Re: Bare CR in header fields

On Thu, 21 Jan 2021 at 04:05, Willy Tarreau <w@1wt.eu> wrote:
>
> Hi Cory,
>
> On Wed, Jan 20, 2021 at 09:06:16PM +0000, Cory Benfield wrote:
> > In particular, I'll note that Roy said, a year and a half ago, "If
> > some browsers interpret CR as a line delimiter in HTTP protocol fields
> > (other than payload content), they have security holes that should be
> > fixed." Is that the position of this working group?
>
> To be honest, that was my immediate thinking when I've read your scary
> story about browsers taking them as field terminators! It indeed means
> that it's likely possible to send them such responses and expect some
> content smuggling over persistent connections:
>
>    HTTP/1.1 200 OK
>    Content-length: 10000
>    X-foo: blah\rTransfer-encoding: chunked
>
>    0\r\n
>    HTTP/1.1 200 OK
>    Content-length: 9900
>
>    This is the content non-compliant clients will take as the response
>    for the second request.
>
> This could for example be used to inject malicious code bypassing client-side
> anti-malware solutions, so it should not be taken lightly.

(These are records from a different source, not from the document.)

Lemma sstep_present (inst : Z) (ts : list thread) (s s' : Store) (d d' : Disk) (o : sop) :
  underway inst (mkConc ts s d) -> start o = None -> (waits o = true -> forallb is_done ts = true) ->
  sstep o (s, d) = Ret (s', d') -> forall c, is_Some (index s c) -> is_Some (index s' c).
Proof.
  intros Hu Ho Hw E c. destruct (waits o) eqn:Ew.
  - specialize (Hw eq_refl). apply flights_done in Hw.
    destruct (underway_kept inst _ Hu Hw) as [(snap & log & Hdu) [_ Hcl]]. cbn [c_st c_disk] in *.
    destruct o; try discriminate Ew; cbn [sstep] in E.
    + pose proof (Compact_durable false s d snap log Hdu Hcl) as P. destruct (Compact s d) as [s1 d1].
      injection E as <- <-. destruct P as [_ P]. by rewrite P.
    + destruct (reopen_durable (fun _ => false) 0 false s d snap log Hdu Hcl) as (s1 & d1 & E1 & _ & _ & _ & _ & Hr & _).
      rewrite E1 in E. injection E as <- <-. specialize (Hr c). intros [e He]. rewrite He in Hr. inversion Hr. eauto.
  - pose proof (tick_underway inst ts s d o Hu Ho Ew) as P. rewrite E in P. destruct P as [_ P]. specialize (P c).
    unfold shows_same in P. intros [e He]. rewrite He in P. inversion P. eauto.
Qed.

Lemma conc_step_issued (inst : Z) (e : tev) (c c' : conc) :
  underway inst c -> Forall (fun t => creating t = true) (threads c) -> creation e = true ->
  issued_ok c -> conc_step e c = Ret c' -> issued_ok c'.
Proof.
  destruct c as [ts s d]. intros Hu Hcr He Hok. destruct e as [o|i|o]; cbn [conc_step creation threads] in *.
  - destruct (start o) as [t|] eqn:E; intros [= <-]; [|done]. unfold issued_ok, issued_all in *. cbn [threads c_st] in *.
    rewrite map_app, concat_app. cbn [map concat]. assert (issued t = []) as ->.
    { destruct o; cbn in *; try discriminate; injection E as <-; [by destruct hasAlias|done]. }
    cbn [app]. by rewrite app_nil_r.
  - destruct (ts !! i) as [t|] eqn:Ei; [|by intros [= <-]].
    destruct (thread_step t s d) as [[[t' s'] d']| |] eqn:E; cbn [go_bind]; [|done|done]. intros [= <-].
    destruct Hu as [(snap & log & Hin) _]. pose proof (list_elem_of_lookup_2 _ _ _ Ei) as Ht.
    eapply run_issued; [exact Ei| |exact Hok]. eapply thread_step_grows; [apply (in_sane _ _ _ Hin)|..|exact E].
    + pose proof (in_threads _ _ _ Hin) as Hts. rewrite Forall_forall in Hts. by apply Hts.
    + rewrite Forall_forall in Hcr. by apply Hcr.
  - case_bool_decide as Hst; cbn [orb]; [by intros [= <-]|]. apply eq_None_not_Some in Hst.
    destruct (waits o && negb (forallb is_done ts)) eqn:Ew; [by intros [= <-]|].
    destruct (sstep o (s, d)) as [[s' d']| |] eqn:E; cbn [go_bind]; [|done|done]. intros [= <-].
    destruct Hok as [Hn Hf]. split; [done|]. eapply Forall_impl; [exact Hf|]. intros code Hc. cbn [c_st] in *.
    eapply sstep_present; [exact Hu|exact Hst| |exact E|exact Hc]. intros Ew'. rewrite Ew' in Ew.
    by destruct (forallb is_done ts).
Qed.

Lemma conc_run_issued (inst : Z) (es : list tev) (c c' : conc) :
  underway inst c -> apart (threads c) -> Forall (fun t => creating t = true) (threads c) ->
  Forall tev_ok es -> forallb creation es = true -> issued_ok c -> conc_run es c = Ret c' -> issued_ok c'.
Proof.
  unfold conc_run. revert c. induction es as [|e es IH]; intros c Hu Hap Hcr Hok He Hi; [by intros [= <-]|].
  apply Forall_cons in Hok as [Ho Hok]. apply andb_true_iff in He as [He Hes]. cbn [go_fold].
  pose proof (conc_step_underway inst e c Hu Hap Ho) as P.
  destruct (conc_step e c) as [c1| |] eqn:E; cbn [go_bind]; [|done|done].
  destruct (creation_step inst e c c1 Hu Hap Hcr He E) as [Hap' Hcr'].
  apply IH; [by apply P|done|done|done|done|by eapply conc_step_issued].
Qed.

(** C8: no code is given out twice. However the calls of a run that only creates
    links interleave, with aliases, drawn codes and batches, the codes they
    have taken and answered are all different, and each is in the index. *)
Theorem concurrent_codes_distinct (alive : Z -> bool) (self inst : Z) (es : list tev) (s0 : Store) (d0 : Disk) (c : conc)
  (Hi : 0 <= inst < maxInstances) (Hok : Forall tev_ok es) (HN : New alive self inst ∅ = Ret (inl s0, d0))
  (Hes : forallb creation es = true) (Hrun : conc_run es (mkConc [] s0 d0) = Ret c) :
  NoDup (issued_all (threads c))
  /\ forall code, code ∈ issued_all (threads c) -> is_Some (index (c_st c) code).
Proof.
  destruct (underway_start alive self inst s0 d0 Hi HN) as [Hu Hap].
  destruct (conc_run_issued inst es (mkConc [] s0 d0) c Hu Hap) as [Hn Hf]; try done.
  split; [done|]. by rewrite Forall_forall in Hf.
Qed.

(** ** What a restart reads *)

(** The entries of the index are not what a shutdown writes. *)
Lemma hit_lines_put (s : Store) (c : bytes) (e : entry) : hit_lines (put_entry c e s) = hit_lines s.
Proof.
  unfold hit_lines, put_entry. cbn [shards set_shards instance]. f_equal.
  change (map ?f ?l) with (f <$> l). rewrite (list_fmap_alter _ _ id); [by apply list_alter_id|by apply Forall_forall].
Qed.

Lemma reopen_put (alive : Z -> bool) (self : Z) (s : Store) (d : Disk) (c : bytes) (e : entry) :
  reopen alive self (put_entry c e s) d = reopen alive self s d.
Proof.
  unfold reopen. change (instance (put_entry c e s)) with (instance s).
  assert ((Store.Close (put_entry c e s) d).2 = (Store.Close s d).2) as E.
  { unfold Store.Close. change (closed (put_entry c e s)) with (closed s). destruct (closed s); [done|].
    unfold Store.Flush, flushLocked. cbn [aof set_tails set_closed put_entry set_shards].
    destruct (aof s) as [a|] eqn:Ea; [|by cbn; rewrite Ea].
    change (hit_lines (set_tails _ (set_closed (put_entry c e s)))) with (hit_lines (put_entry c e s)).
    change (hit_lines (set_tails _ (set_closed s))) with (hit_lines s). rewrite hit_lines_put.
    destruct (Aof.Flush d _) as [a1 d1]. cbn [aof set_aof]. destruct (Sync d1 a1) as [a2 d2].
    by destruct (Aof.Close d2 a2). }
  destruct (Store.Close (put_entry c e s) d) as [s1 d1], (Store.Close s d) as [s2 d2]. cbn in E. by rewrite E.
Qed.

Lemma del_put (c : bytes) (e : entry) (s : Store) : del_entry c (put_entry c e s) = del_entry c s.
Proof.
  unfold del_entry, put_entry, set_shards. cbn. f_equal. rewrite list_alter_alter_eq.
  apply list_alter_ext; [|done]. intros sh _. unfold compose, alter_data. cbn. by rewrite delete_insert_eq.
Qed.

(** ** An update and a removal at the same time *)

(** Both have changed the index, the update first; the removal queues first. *)
Definition overlap (code url : bytes) (ttlMs : Z) (hasTTL : bool) (now : Z) : list tev :=
  [ECall (OUpdate code url ttlMs hasTTL now); ECall (ORemove code); ERun 0; ERun 1; ERun 1; ERun 0].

Fortunately, as noted in the original GitHub thread, I don't think any
browsers are subject to a complete response-smuggling attack. This is
mostly because they appear to enforce different rules around the
termination of the header compared to termination of header fields. I
updated my test to attempt a response smuggling attack and no browser
appeared to fall for the smuggled response. CRCR does not appear to
cause any browser I tested to conclude the header is complete. This is
good news!

However, the parse is still bad. My test example sends:

HTTP/1.1 302 Found<CRLF>
Location: /redirect<CRLF>
Content-Length: 0<CRLF>
x-custom-header: ok<CRLF>
x-custom-header-2: y<CRCR>HTTP/1.1 404 Not Found<CR>Content-Length:
0<CRCR><CRLFCRLF>

Chrome does not get tricked by the 404: it does correctly spot that
the CRLFCRLF is the terminator for the header. However, it mis-parses
the header fields. In the web inspector Chrome clearly notes _two_
"Content-Length: 0" header field lines, and if I add additional header
field lines to the second block those will be parsed as though they
were syntactically correct header field lines.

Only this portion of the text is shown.